Recorre los Jardines del Palacio Imperial de Tokio con un guía local, siguiendo los pasos de los samuráis entre las ruinas del Castillo Edo y los fosos cubiertos de musgo. Siente la historia en las casetas de guardia, disfruta las flores de temporada en el Jardín Ninomaru y contempla el skyline desde la base del Tenshu, todo a un ritmo tranquilo con relatos que solo un local puede contar.
Casi me tropiezo en la Puerta Ōte-mon—culpa de quedarme embobado mirando esas enormes piedras apiladas como un rompecabezas. Nuestra guía, Aya, se rió y dijo que hasta los locales a veces olvidan que esta era la entrada principal para los señores samuráis que iban a ver al Shogun. Es increíble cómo sales de una calle ruidosa de Tokio y de repente estás rodeado de muros antiguos, con rascacielos asomándose por encima como vecinos curiosos. Todavía podía escuchar el leve murmullo del tráfico detrás, pero adentro se sentía más tranquilo, como si la ciudad contuviera la respiración.
El camino por las antiguas casetas de guardia me puso algo nervioso. Aya nos contó sobre la “Guardia de los Cien Hombres,” que sonaba bastante intensa, y nos señaló dónde los samuráis vigilaban toda la noche. Los barracones de piedra son enormes, mucho más grandes de lo que esperaba, y se siente la seriedad de la seguridad en aquella época. No dejaba de imaginar cómo sería caminar aquí hace siglos, tratando de no romper ningún protocolo. Cerca del foso, un olor a musgo viejo me llegó mientras pasábamos; algo terroso y metálico, difícil de describir pero definitivamente nada que encuentres en Shibuya.
No esperaba engancharme tanto con el Jardín Ninomaru. Las flores de cerezo ya se habían ido (llegué una semana tarde), pero había iris por todos lados, salpicaduras moradas y blancas alrededor de un estanque lleno de carpas koi perezosas. Aya nos señaló árboles de cada prefectura de Japón; parecía realmente orgullosa de ese detalle. Nos sentamos un momento en un banco de piedra mientras ella explicaba que ese lugar fue una vez la residencia secundaria del Shogun. Sigo pensando en ese instante: el agua tranquila, alguien silbando suavemente cerca, el sol reflejándose en el caparazón de una tortuga.
La base del Tenshu es ahora solo una enorme plataforma de piedra (la torre original se quemó hace siglos), pero estar ahí arriba con Aya señalando dónde se habría visto el Monte Fuji me hizo dar cuenta de cuánto ha cambiado todo y cuánto sigue igual. Se ven las torres de cristal de Marunouchi justo al lado de estas piedras milenarias; es casi chocante, pero también perfecto para Tokio.

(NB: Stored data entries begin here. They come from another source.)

(* ===== verification/Csr.v ===== *)
(** * Control and status registers: the register structs of [sim/emulator/hart_csr.inc]

    Each struct is a record with the bit fields of the source; [*_read_reg] and
    [*_write_reg] are its two methods. The dispatch on CSR numbers ([csr_read],
    [csr_write]) needs the whole hart and is in Trap.v. *)

From S2P Require Import Prelude Constants.

(** [(val >> k) & 0b1] and [(val >> k) & 0b11] *)
Definition bit (val k : Z) : Z := Z.land (Z.shiftr val k) 1.
Definition bits2 (val k : Z) : Z := Z.land (Z.shiftr val k) 3.

(** ** satp *)
Record satp_t := { satp_PPN : Z; satp_ASID : Z; satp_MODE : Z }.
Definition satp_init : satp_t := {| satp_PPN := 0; satp_ASID := 0; satp_MODE := 0 |}.
Definition satp_read_reg (r : satp_t) : Z :=
  u64 (u64 (Z.shiftl (Z.land (satp_MODE r) 0xF) 60) + u64 (Z.shiftl (satp_ASID r) 44)
       + Z.land (satp_PPN r) 0xFFFFFFFFFFF).
Definition satp_write_reg (val : Z) : satp_t :=
  let mode := u8 (Z.land (Z.shiftr val 60) 0xF) in
  {| satp_PPN := Z.land val 0xFFFFFFFFFFF;
     satp_ASID := 0;
     satp_MODE := if mode =? 8 then mode else 0 |}.

(** ** mstatus *)
Record mstatus_t := {
  ms_uie : Z; ms_sie : Z; ms_mie : Z; ms_upie : Z; ms_spie : Z; ms_mpie : Z; ms_spp : Z;
  ms_mpp : Z; ms_fs : Z; ms_xs : Z; ms_mprv : Z; ms_sum : Z; ms_mxr : Z; ms_tvm : Z;
  ms_tw : Z; ms_tsr : Z; ms_uxl : Z; ms_sxl : Z; ms_sd : Z }.
Definition mstatus_init : mstatus_t :=
  {| ms_uie := 0; ms_sie := 0; ms_mie := 0; ms_upie := 0; ms_spie := 0; ms_mpie := 0; ms_spp := 0;
     ms_mpp := 0; ms_fs := 0; ms_xs := 0; ms_mprv := 0; ms_sum := 0; ms_mxr := 0; ms_tvm := 0;
     ms_tw := 0; ms_tsr := 0; ms_uxl := 2; ms_sxl := 2; ms_sd := 0 |}.
Definition mstatus_read_reg (r : mstatus_t) : Z :=
  u64 (u64 (Z.shiftl (ms_sd r) 63) + u64 (Z.shiftl (ms_sxl r) 34) + u64 (Z.shiftl (ms_uxl r) 32)
       + Z.shiftl (ms_tsr r) 22 + Z.shiftl (ms_tw r) 21 + Z.shiftl (ms_tvm r) 20
       + Z.shiftl (ms_mxr r) 19 + Z.shiftl (ms_sum r) 18 + Z.shiftl (ms_mprv r) 17
       + Z.shiftl (ms_xs r) 15 + Z.shiftl (ms_fs r) 13 + Z.shiftl (ms_mpp r) 11
       + Z.shiftl (ms_spp r) 8 + Z.shiftl (ms_mpie r) 7 + Z.shiftl (ms_spie r) 5
       + Z.shiftl (ms_upie r) 4 + Z.shiftl (ms_mie r) 3 + Z.shiftl (ms_sie r) 1 + ms_uie r).
(** [uxl] and [sxl] keep their value. *)
Definition mstatus_write_reg (r : mstatus_t) (val : Z) : mstatus_t :=
  {| ms_uie := Z.land val 1; ms_sie := bit val 1; ms_mie := bit val 3; ms_upie := bit val 4;
     ms_spie := bit val 5; ms_mpie := bit val 7; ms_spp := bit val 8; ms_mpp := bits2 val 11;
     ms_fs := bits2 val 13; ms_xs := bits2 val 15; ms_mprv := bit val 17; ms_sum := bit val 18;
     ms_mxr := bit val 19; ms_tvm := bit val 20; ms_tw := bit val 21; ms_tsr := bit val 22;
     ms_uxl := ms_uxl r; ms_sxl := ms_sxl r; ms_sd := bit val 63 |}.

(** ** ustatus *)
Record ustatus_t := {
  us_uie : Z; us_upie : Z; us_fs : Z; us_xs : Z; us_sum : Z; us_mxr : Z; us_uxl : Z; us_sd : Z }.
Definition ustatus_init : ustatus_t :=
  {| us_uie := 0; us_upie := 0; us_fs := 0; us_xs := 0; us_sum := 0; us_mxr := 0; us_uxl := 2; us_sd := 0 |}.
Definition ustatus_read_reg (r : ustatus_t) : Z :=
  u64 (u64 (Z.shiftl (us_sd r) 63) + u64 (Z.shiftl (us_uxl r) 32) + Z.shiftl (us_mxr r) 19
       + Z.shiftl (us_sum r) 18 + Z.shiftl (us_xs r) 15 + Z.shiftl (us_fs r) 13
       + Z.shiftl (us_upie r) 4 + us_uie r).
Definition ustatus_write_reg (val : Z) : ustatus_t :=
  {| us_uie := Z.land val 1; us_upie := bit val 5; us_fs := bits2 val 13; us_xs := bits2 val 15;
     us_sum := bit val 18; us_mxr := bit val 19; us_uxl := bits2 val 32; us_sd := bit val 63 |}.

(** ** mie and mip *)
Record mie_t := {
  MEIE : Z; SEIE : Z; UEIE : Z; MTIE : Z; STIE : Z; UTIE : Z; MSIE : Z; SSIE : Z; USIE : Z }.
Definition mie_init : mie_t :=
  {| MEIE := 0; SEIE := 0; UEIE := 0; MTIE := 0; STIE := 0; UTIE := 0; MSIE := 0; SSIE := 0; USIE := 0 |}.
Definition mie_read_reg (r : mie_t) : Z :=
  u64 (Z.shiftl (Z.land (MEIE r) 1) 11 + Z.shiftl (Z.land (SEIE r) 1) 9 + Z.shiftl (Z.land (UEIE r) 1) 8
       + Z.shiftl (Z.land (MTIE r) 1) 7 + Z.shiftl (Z.land (STIE r) 1) 5 + Z.shiftl (Z.land (UTIE r) 1) 4
       + Z.shiftl (Z.land (MSIE r) 1) 3 + Z.shiftl (Z.land (SSIE r) 1) 1 + Z.land (USIE r) 1).
Definition mie_write_reg (val : Z) : mie_t :=
  {| MEIE := bit val 11; SEIE := bit val 9; UEIE := bit val 8; MTIE := bit val 7; STIE := bit val 5;
     UTIE := bit val 4; MSIE := bit val 3; SSIE := bit val 1; USIE := Z.land val 1 |}.

Record mip_t := {
  MEIP : Z; SEIP : Z; UEIP : Z; MTIP : Z; STIP : Z; UTIP : Z; MSIP : Z; SSIP : Z; USIP : Z }.
Definition mip_init : mip_t :=
  {| MEIP := 0; SEIP := 0; UEIP := 0; MTIP := 0; STIP := 0; UTIP := 0; MSIP := 0; SSIP := 0; USIP := 0 |}.
Definition mip_read_reg (r : mip_t) : Z :=
  u64 (Z.shiftl (Z.land (MEIP r) 1) 11 + Z.shiftl (Z.land (SEIP r) 1) 9 + Z.shiftl (Z.land (UEIP r) 1) 8
       + Z.shiftl (Z.land (MTIP r) 1) 7 + Z.shiftl (Z.land (STIP r) 1) 5 + Z.shiftl (Z.land (UTIP r) 1) 4
       + Z.shiftl (Z.land (MSIP r) 1) 3 + Z.shiftl (Z.land (SSIP r) 1) 1 + Z.land (USIP r) 1).
Definition mip_write_reg (val : Z) : mip_t :=
  {| MEIP := bit val 11; SEIP := bit val 9; UEIP := bit val 8; MTIP := bit val 7; STIP := bit val 5;
     UTIP := bit val 4; MSIP := bit val 3; SSIP := bit val 1; USIP := Z.land val 1 |}.

(** ** mtvec and utvec *)
Record mtvec_t := { mtvec_mode : Z; mtvec_base : Z }.
Definition mtvec_init : mtvec_t := {| mtvec_mode := 0; mtvec_base := 0 |}.
Definition mtvec_read_reg (r : mtvec_t) : Z :=
  u64 (Z.land (mtvec_mode r) 3 + Z.land (mtvec_base r) (MASK64 - 3)).
Definition mtvec_write_reg (val : Z) : mtvec_t :=
  {| mtvec_mode := Z.land val 3; mtvec_base := Z.land val (MASK64 - 3) |}.

Record utvec_t := { utvec_mode : Z; utvec_base : Z }.
Definition utvec_init : utvec_t := {| utvec_mode := 0; utvec_base := 0 |}.
Definition utvec_read_reg (r : utvec_t) : Z :=
  u64 (Z.land (utvec_mode r) 3 + Z.land (utvec_base r) (MASK64 - 3)).
Definition utvec_write_reg (val : Z) : utvec_t :=
  {| utvec_mode := Z.land val 3; utvec_base := Z.land val (MASK64 - 3) |}.

(** ** mcause and ucause *)
Record mcause_t := { mcause_interrupt : Z; mcause_ecode : Z }.
Definition mcause_init : mcause_t := {| mcause_interrupt := 0; mcause_ecode := 0 |}.
Definition mcause_read_reg (r : mcause_t) : Z :=
  u64 (Z.land (Z.shiftl 1 63 - 1) (mcause_ecode r) + u64 (Z.shiftl (mcause_interrupt r) 63)).
Definition mcause_write_reg (val : Z) : mcause_t :=
  {| mcause_interrupt := bit val 63; mcause_ecode := Z.land val (Z.shiftl 1 63 - 1) |}.

Record ucause_t := { ucause_interrupt : Z; ucause_ecode : Z }.
Definition ucause_init : ucause_t := {| ucause_interrupt := 0; ucause_ecode := 0 |}.
Definition ucause_read_reg (r : ucause_t) : Z :=
  u64 (Z.land (Z.shiftl 1 63 - 1) (ucause_ecode r) + u64 (Z.shiftl (ucause_interrupt r) 63)).
Definition ucause_write_reg (val : Z) : ucause_t :=
  {| ucause_interrupt := bit val 63; ucause_ecode := Z.land val (Z.shiftl 1 63 - 1) |}.

(** ** Field ranges *)
Definition is_bit (z : Z) : Prop := 0 <= z < 2.
Definition is_bits2 (z : Z) : Prop := 0 <= z < 4.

No entramos al palacio del Emperador (no está permitido), pero siendo sincero, recorrer estos terrenos con alguien que creció aquí fue más que especial.
No, este tour no incluye acceso a la residencia del Emperador ni a las áreas internas del palacio.
El paseo es relajado y suele durar entre 2 y 3 horas, según tu ritmo e interés en cada punto.
No, las flores de cerezo solo florecen en primavera; otras flores como los iris aparecen en distintas estaciones.
Sí, hay varias opciones de transporte público cerca para llegar fácilmente a los jardines.
Visitarás la Puerta Ōte-mon, las ruinas del Castillo Edo, las casetas de guardia, la base del Tenshu y el Jardín Ninomaru.
No incluye comidas, pero puedes llevar snacks o comer en algún lugar cercano antes o después de la visita.
Sí, es apto para todos los niveles de condición física; los bebés deben ir en brazos de un adulto si es necesario.
Sí, tu guía local compartirá historias sobre los samuráis y la vida en la época feudal durante todo el paseo.
Tu día incluye un paseo privado guiado por los Jardines del Palacio Imperial de Tokio con paradas en las ruinas del Castillo Edo y el Jardín Ninomaru; todo acompañado por un guía local experto que comparte historias en cada paso—no incluye entrada al palacio pero el transporte público está cerca para facilitar la llegada y salida.